But why? Why would Theo warn Nick off Alex like that? What had he ever done to Theo? If anything, it was the other way around…

No, that wasn’t fair either.

Nick closed his eyes and tried to push away memories of his friend and his wife and all the misery this place had inflicted on the three of them.

Alex’s hand slipped into his. He hadn’t heard her get up, but she stood in front of him now, holding onto him. Or maybe he was the one holding onto her, clinging to her like a lifeline.

That had been Theo’s voice. Shouting at them. Warning her. About him.

God, it hurt.

‘Come on,’ she told him, her voice so gentle. ‘There’s got to be something to drink in this place somewhere.

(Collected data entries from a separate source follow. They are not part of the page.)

(* ===== verification/WifiAccess.v ===== *)
(** * The 802.11 MAC: access to the channel

    Data frames and requests to send go out only where the medium was sensed free for
    the interframe space or for the backoff, or where a clear-to-send answers: the
    other paths through the state machine put out nothing of that kind. *)

From S2P Require Import Prelude MACAddress WifiTypes WifiMac WifiFsm WifiInv WifiSafe.

Open Scope string_scope.
Open Scope list_scope.
Open Scope Z_scope.
#[local] Set Default Proof Using "Type".

Section access.
Context {P : Type} `{WifiEnv}.
Local Abbreviation Frame := (Ieee80211Frame P).
Local Abbreviation Mac := (Ieee80211Mac P).
Implicit Types (s : Mac) (f : Frame) (msg : fmsg P).

(** A frame that contends for the channel; the others answer one within SIFS. *)
Definition contends (e : wevent P) : bool :=
  match e with SendDown f => is_DataOrMgmt (fclass f) || bool_decide (fclass f = Ieee80211RTSFrame) | _ => false end.

(** Nothing of that kind has been put out since [l0]. *)
Definition mute (l0 : list (wevent P)) s : Prop :=
  exists l, out s = l0 ++ l /\ existsb contends l = false.

Variable l0 : list (wevent P).

Lemma mute_emit e : contends e = false -> keeps (mute l0) (emit e).
Proof.
  intros He. apply keeps_modify. intros s (l & El & Hl). exists (l ++ [e]).
  split; [change (out s ++ [e] = l0 ++ l ++ [e]); by rewrite El, (assoc_L (++))|].
  rewrite existsb_app, Hl. cbn. by rewrite He.
Qed.

Lemma mute_basic f : contends (SendDown f) = false -> keeps (mute l0) (f ← setBasicBitrate f; sendDown f).
Proof.
  intros Hf s Hs. apply wpe_bind, wpe_bind, wpe_assert; [|done]. intros _. apply wpe_bind, wpe_gets, wpe_ret.
  by apply (mute_emit (SendDown (f<| controlInfo := Some (basicBitrate (cfg s)) |>))).
Qed.

(** ** What puts out nothing *)

Ltac head_of m := lazymatch m with ?f _ => head_of f | _ => m end.
Ltac mute_step :=
  first
  [ solve [auto 2 with keeps]
  | match goal with |- keeps _ (mbind _ (setBasicBitrate _)) => apply mute_basic end
  | apply keeps_bind; [|intros ?]
  | apply keeps_when
  | progress cbv zeta
  | match goal with
    | |- keeps _ (emit _) => apply mute_emit; reflexivity
    | |- keeps _ (if ?b then _ else _) => destruct b
    | |- keeps _ (match ?x with _ => _ end) => destruct x
    | |- keeps _ (modify _) => apply keeps_modify; intros ? Hv; exact Hv
    | |- keeps _ ?m => let h := head_of m in unfold h
    end ].
Ltac mute_body := repeat mute_step.

Lemma mute_enter msg st : keeps (mute l0) (enter_action msg st).
Proof. mute_body. Qed.

Lemma mute_endReception : keeps (mute l0) endReception.
Proof. mute_body. Qed.

Lemma mute_ACK : keeps (mute l0) sendACKFrameOnEndSIFS.
Proof. mute_body. by unfold buildACKFrame; destruct (moreFragments _). Qed.
Lemma mute_CTS : keeps (mute l0) sendCTSFrameOnEndSIFS.
Proof. by mute_body. Qed.

(** ** Transitions *)

(** From one state: only the transitions that can be taken there matter. *)
Lemma mute_transitions ev (ts : list (transition P)) s :
  Forall (fun t => condition t s = Ok true -> on_event t = ev -> keeps (mute l0) (action t)) ts -> mute l0 s ->
  wpe (fun _ => True) (FSMA_Transitions ev ts) (fun _ => mute l0) s.
Proof.
  intros Hts Hs. induction Hts as [|t ts Ht _ IH]; [by apply wpe_ret|]. cbn [FSMA_Transitions].
  apply wpe_bind, wpe_gets, wpe_bind, wpe_lift. cbv [id]. destruct (condition t s) as [c|] eqn:Ec; [|done].
  destruct (c && Bool.eqb (on_event t) ev) eqn:Eb; [|done].
  apply andb_true_iff in Eb as [-> Ev%Bool.eqb_prop]. apply wpe_bind.
  eapply wpe_mono; [by apply Ht|]. intros [] s1 H1. by apply wpe_bind, wpe_modify, wpe_ret.
Qed.

(** The events after which the machine may contend, seen from a state. *)
Definition may_contend msg s : bool :=
  isTimer endDIFS msg || isTimer endBackoff msg ||
  match receivedBeforeSIFS ST_CTS msg s with Ok b => b | Fault _ => false end.

Lemma mute_transmissions t ready cleanup msg (ev b : bool) s :
  (ev = true -> isTimer t msg = false) ->
  Forall (fun t => condition t s = Ok true -> on_event t = ev -> keeps (mute l0) (action t))
    (if b then [] else transmissions t ready cleanup msg).
Proof.
  intros Ht. destruct b; [constructor|].
  repeat (constructor; [cbn; intros Hc Hev; rewrite (Ht (eq_sym Hev)) in Hc; discriminate|]). constructor.
Qed.

Lemma mute_state ev msg st s :
  (ev = true -> may_contend msg s = false) ->
  Forall (fun t => condition t s = Ok true -> on_event t = ev -> keeps (mute l0) (action t)) (state_transitions msg st s).
Proof.
  intros Hm. destruct st; unfold state_transitions.
  - unfold IDLE_transitions. destruct (fixFSM (cfg s)); repeat (constructor; [cbn; intros _ _; mute_body|]); constructor.
  - repeat (constructor; [cbn; intros _ _; mute_body|]); constructor.
  - apply Forall_app_2.
    + apply mute_transmissions. intros Hev. specialize (Hm Hev). unfold may_contend in Hm. by destruct (isTimer endDIFS msg).
    + repeat (constructor; [cbn; intros _ _; mute_body|]); constructor.
  - apply Forall_app_2.
    + apply mute_transmissions. intros Hev. specialize (Hm Hev). unfold may_contend in Hm.
      by destruct (isTimer endBackoff msg), (isTimer endDIFS msg).
    + repeat (constructor; [cbn; intros _ _; mute_body|]); constructor.
  - repeat (constructor; [cbn; intros _ _; mute_body|]); constructor.
  - repeat (constructor; [cbn; intros _ _; mute_body|]); constructor.
  - repeat (constructor; [cbn; intros _ _; mute_body|]); constructor.
  - constructor; [intros _ _; apply keeps_bind; [apply mute_CTS | intros; apply mute_endReception]|].
    constructor; [|constructor; [intros _ _; apply keeps_bind; [apply mute_ACK | intros; apply mute_endReception]|constructor]].
    cbn [condition on_event]. intros Hc Hev. specialize (Hm (eq_sym Hev)). unfold may_contend in Hm. rewrite Hc in Hm.
    by rewrite orb_true_r in Hm.
  - repeat (constructor; [cbn; intros _ _; mute_body|]); constructor.
Qed.

(** The state machine: the transition that answers the event, and those after it. *)
Lemma mute_turn msg : keeps (mute l0) (fsm_body msg false).
Proof.
  intros s Hs. unfold fsm_body. apply wpe_bind, wpe_gets, wpe_bind. cbv [id]. cbn [FSMA_Enter when negb].
  eapply wpe_mono; [by apply mute_enter|]. intros [] s1 H1. apply wpe_bind, wpe_gets, mute_transitions; [|done]. cbv [id].
  by apply mute_state.
Qed.

Lemma mute_rest n msg : keeps (mute l0) (FSMA_Switch n false (fsm_body msg)).
Proof.
  induction n as [|n IH]; cbn [FSMA_Switch]; [apply keeps_fail|]. apply keeps_bind; [apply mute_turn|].
  intros []; [done | apply keeps_ret].
Qed.

Lemma mute_machine n msg s :
  may_contend msg s = false -> mute l0 s ->
  wpe (fun _ => True) (FSMA_Switch n true (fsm_body msg)) (fun _ => mute l0) s.
Proof.
  intros Hm Hs. destruct n as [|n]; cbn [FSMA_Switch]; [done|]. apply wpe_bind.
  unfold fsm_body at 1. apply wpe_bind, wpe_gets, wpe_bind. cbv [id]. cbn [FSMA_Enter when negb]. apply wpe_ret.
  apply wpe_bind, wpe_gets. cbv [id]. eapply wpe_mono; [apply mute_transitions; [by apply mute_state | done]|].
  intros [] s1 H1; [by apply mute_rest | by apply wpe_ret].
Qed.

(** ** Handlers *)

Lemma mute_FSM msg s :
  (forall b tm n, may_contend msg (s<| noFrame := b |><| timers := tm |><| nav := n |>) = false) -> mute l0 s ->
  wpe (fun _ => True) (handleWithFSM msg) (fun _ => mute l0) s.
Proof.
  intros Hm Hs. unfold handleWithFSM. apply wpe_bind, wpe_gets. cbv [id]. apply wpe_bind.
  assert (Hgo : forall b, wpe (fun _ => True)
    (if isUpperMsg msg && negb (bool_decide (fsm s = IDLE)) then mret tt
     else
       match msg with
       | Lower f => upd (fun s => s<| lastReceiveFailed := damaged msg |>);; scheduleReservePeriod f
       | _ => mret tt
       end;; FSMA_Switch FSM_MAXT true (fsm_body msg)) (fun _ => mute l0) (s<| noFrame := b |>)).
  { intros b. destruct (isUpperMsg msg && negb (bool_decide (fsm s = IDLE))); [by apply wpe_ret|].
    apply wpe_bind. destruct msg as [t|f|f].
    - apply wpe_ret, mute_machine; [|done]. apply (Hm b (timers s) (nav s)).
    - apply wpe_ret, mute_machine; [|done]. apply (Hm b (timers s) (nav s)).
    - assert (Hk : keeps (mute l0) (upd (fun s => s<| lastReceiveFailed := damaged (Lower f) |>);; scheduleReservePeriod f))
        by mute_body.
      eapply wpe_mono; [by apply Hk|]. intros [] s1 H1. by apply mute_machine. }
  apply wpe_when; intros _; [apply wpe_modify|]; apply (Hgo _).
Qed.

(** Nothing that arrives makes the machine contend at once. *)
Lemma mute_arrival m s :
  match m with SelfMsg _ => False | _ => True end -> mute l0 s ->
  wpe (fun _ => True) (handleMessage m) (fun _ => mute l0) s.
Proof.
  intros Hm Hs. destruct m as [t|k c|f|o|i r]; [done|..]; cbn [handleMessage].
  - assert (Hk : keeps (mute l0) (handleCommand k c)) by mute_body. by apply Hk.
  - apply wpe_bind, wpe_gets. cbv [id]. case_match; [by apply wpe_ret|].
    destruct (is_DataOrMgmt (fclass f)); [|done]. destruct (fragmentationThreshold <? byteLength f); [done|]. cbn [negb].
    apply wpe_bind, wpe_assert; [|done]. intros _. apply wpe_bind, wpe_modify, wpe_bind, wpe_modify. by apply mute_FSM.
  - apply wpe_bind. eapply wpe_mono; [by apply mute_emit|]. intros [] s1 H1. destruct o as [f|]; [|by apply wpe_ret].
    apply wpe_bind, wpe_gets, wpe_bind, wpe_assert; [|done]. intros _. by apply mute_FSM.
  - apply wpe_bind, wpe_gets. cbv [id]. case_match; [|by apply wpe_ret].
    apply wpe_bind, wpe_modify. by apply mute_FSM.
Qed.
End access.

(** When the machine may contend: the medium was found free for the interframe space, or
    for the backoff (a reservation that begins at this moment is announced but not
    handled yet), or the receiver has cleared it to send. *)
Definition granted {P} (m : wmsg P) (s : Ieee80211Mac P) : Prop :=
  match m with
  | SelfMsg endDIFS => isMediumFree s = true
  | SelfMsg endBackoff => isMediumFree s = true \/ timers s mediumStateChange = Some (simTime s)
  | SelfMsg endSIFS => exists f, sifsContext s = Some f /\ fclass f = Ieee80211CTSFrame /\ transmissionQueue s <> []
  | _ => False
  end.

#[local] Set Default Proof Using "All".
Section handlers.
Context {P : Type} `{WifiEnvOk}.
Implicit Types (s : Ieee80211Mac P) (m : wmsg P).

Lemma mute_start s : mute (out s) s.
Proof. exists []. by rewrite app_nil_r. Qed.

Lemma event_access m s s' :
  winv s -> msg_ok s m -> event m s = Ok (tt, s') -> granted m s \/ mute (out s) s'.
Proof.
  intros (Hc & Hp & Hs) Hm He.
  assert (Hmute : wpe (fun _ => True) (event m) (fun _ => mute (out s)) s -> mute (out s) s').
  { intros Hw. exact (wpe_run _ _ _ _ _ _ Hw He). }
  pose proof (mute_start s) as Hs0.
  destruct m as [t|k c|f|[f|]|i r]; cbn in Hm.
  - pose proof (fires t s Hp (ex_intro _ _ Hm)) as Hst. revert Hp Hs. unfold poised, sensed.
    assert (Hself : (forall b tm n, may_contend (Timer t) (s<| noFrame := b |><| timers := tm |><| nav := n |>) = false) ->
      mute (out s) s').
    { intros Hmc. apply Hmute. apply wpe_bind, wpe_modify, wpe_bind, wpe_when; intros _; [apply wpe_modify|];
        (apply mute_FSM; [|exact Hs0]; intros; apply (Hmc _ _ _)). }
    destruct t; [rewrite Hst|rewrite Hst|rewrite Hst|..]; intros Hp Hs; try (right; by apply Hself).
    + destruct Hp as (_ & (f & Ef & Hf & Hcl) & _). destruct (decide (fclass f = Ieee80211CTSFrame)) as [Ecl|Ecl].
      * left. exists f. split; [done|]. split; [done|]. destruct Hcl as [Hcl|[[_ ?]|[Hcl _]]]; [congruence|done|].
        by rewrite Ecl in Hcl.
      * right. apply Hself. intros. unfold may_contend, receivedBeforeSIFS. wsimp. rewrite Ef.
        change ((type f =? ST_CTS) = false). apply Z.eqb_neq. by intros ?%(ok_cts f Hf).
    + left. exact Hs.
    + left. destruct Hs as [?|[u Hu]]; [by left|]. right. rewrite Hu. by destruct (c_change _ _ _ _ _ _ _ _ _ _ Hc u Hu) as [-> _].
  - right. by apply Hmute, wpe_bind, wpe_ret, mute_arrival.
  - right. by apply Hmute, wpe_bind, wpe_ret, mute_arrival.
  - right. by apply Hmute, wpe_bind, wpe_ret, mute_arrival.
  - right. by apply Hmute, wpe_bind, wpe_ret, mute_arrival.
  - right. by apply Hmute, wpe_bind, wpe_ret, mute_arrival.
Qed.
End handlers.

My grandfather used to have all the wine in the world in the cellar and barely touched a drop. Is that still there?’

‘I’ll have to deal with that first.’ He nodded towards the ensuite.

‘I think it’s dead, Nick. You killed it.’

How did she manage to make him smile at a moment like this? But she did. ‘All the same. Just in case it reignites or…’

Alex slipped by him and scooped the remains of the recorder up before he could stop her. She marched to the window, pulled it up and tossed the sodden, melted mass out onto the gravel driveway below.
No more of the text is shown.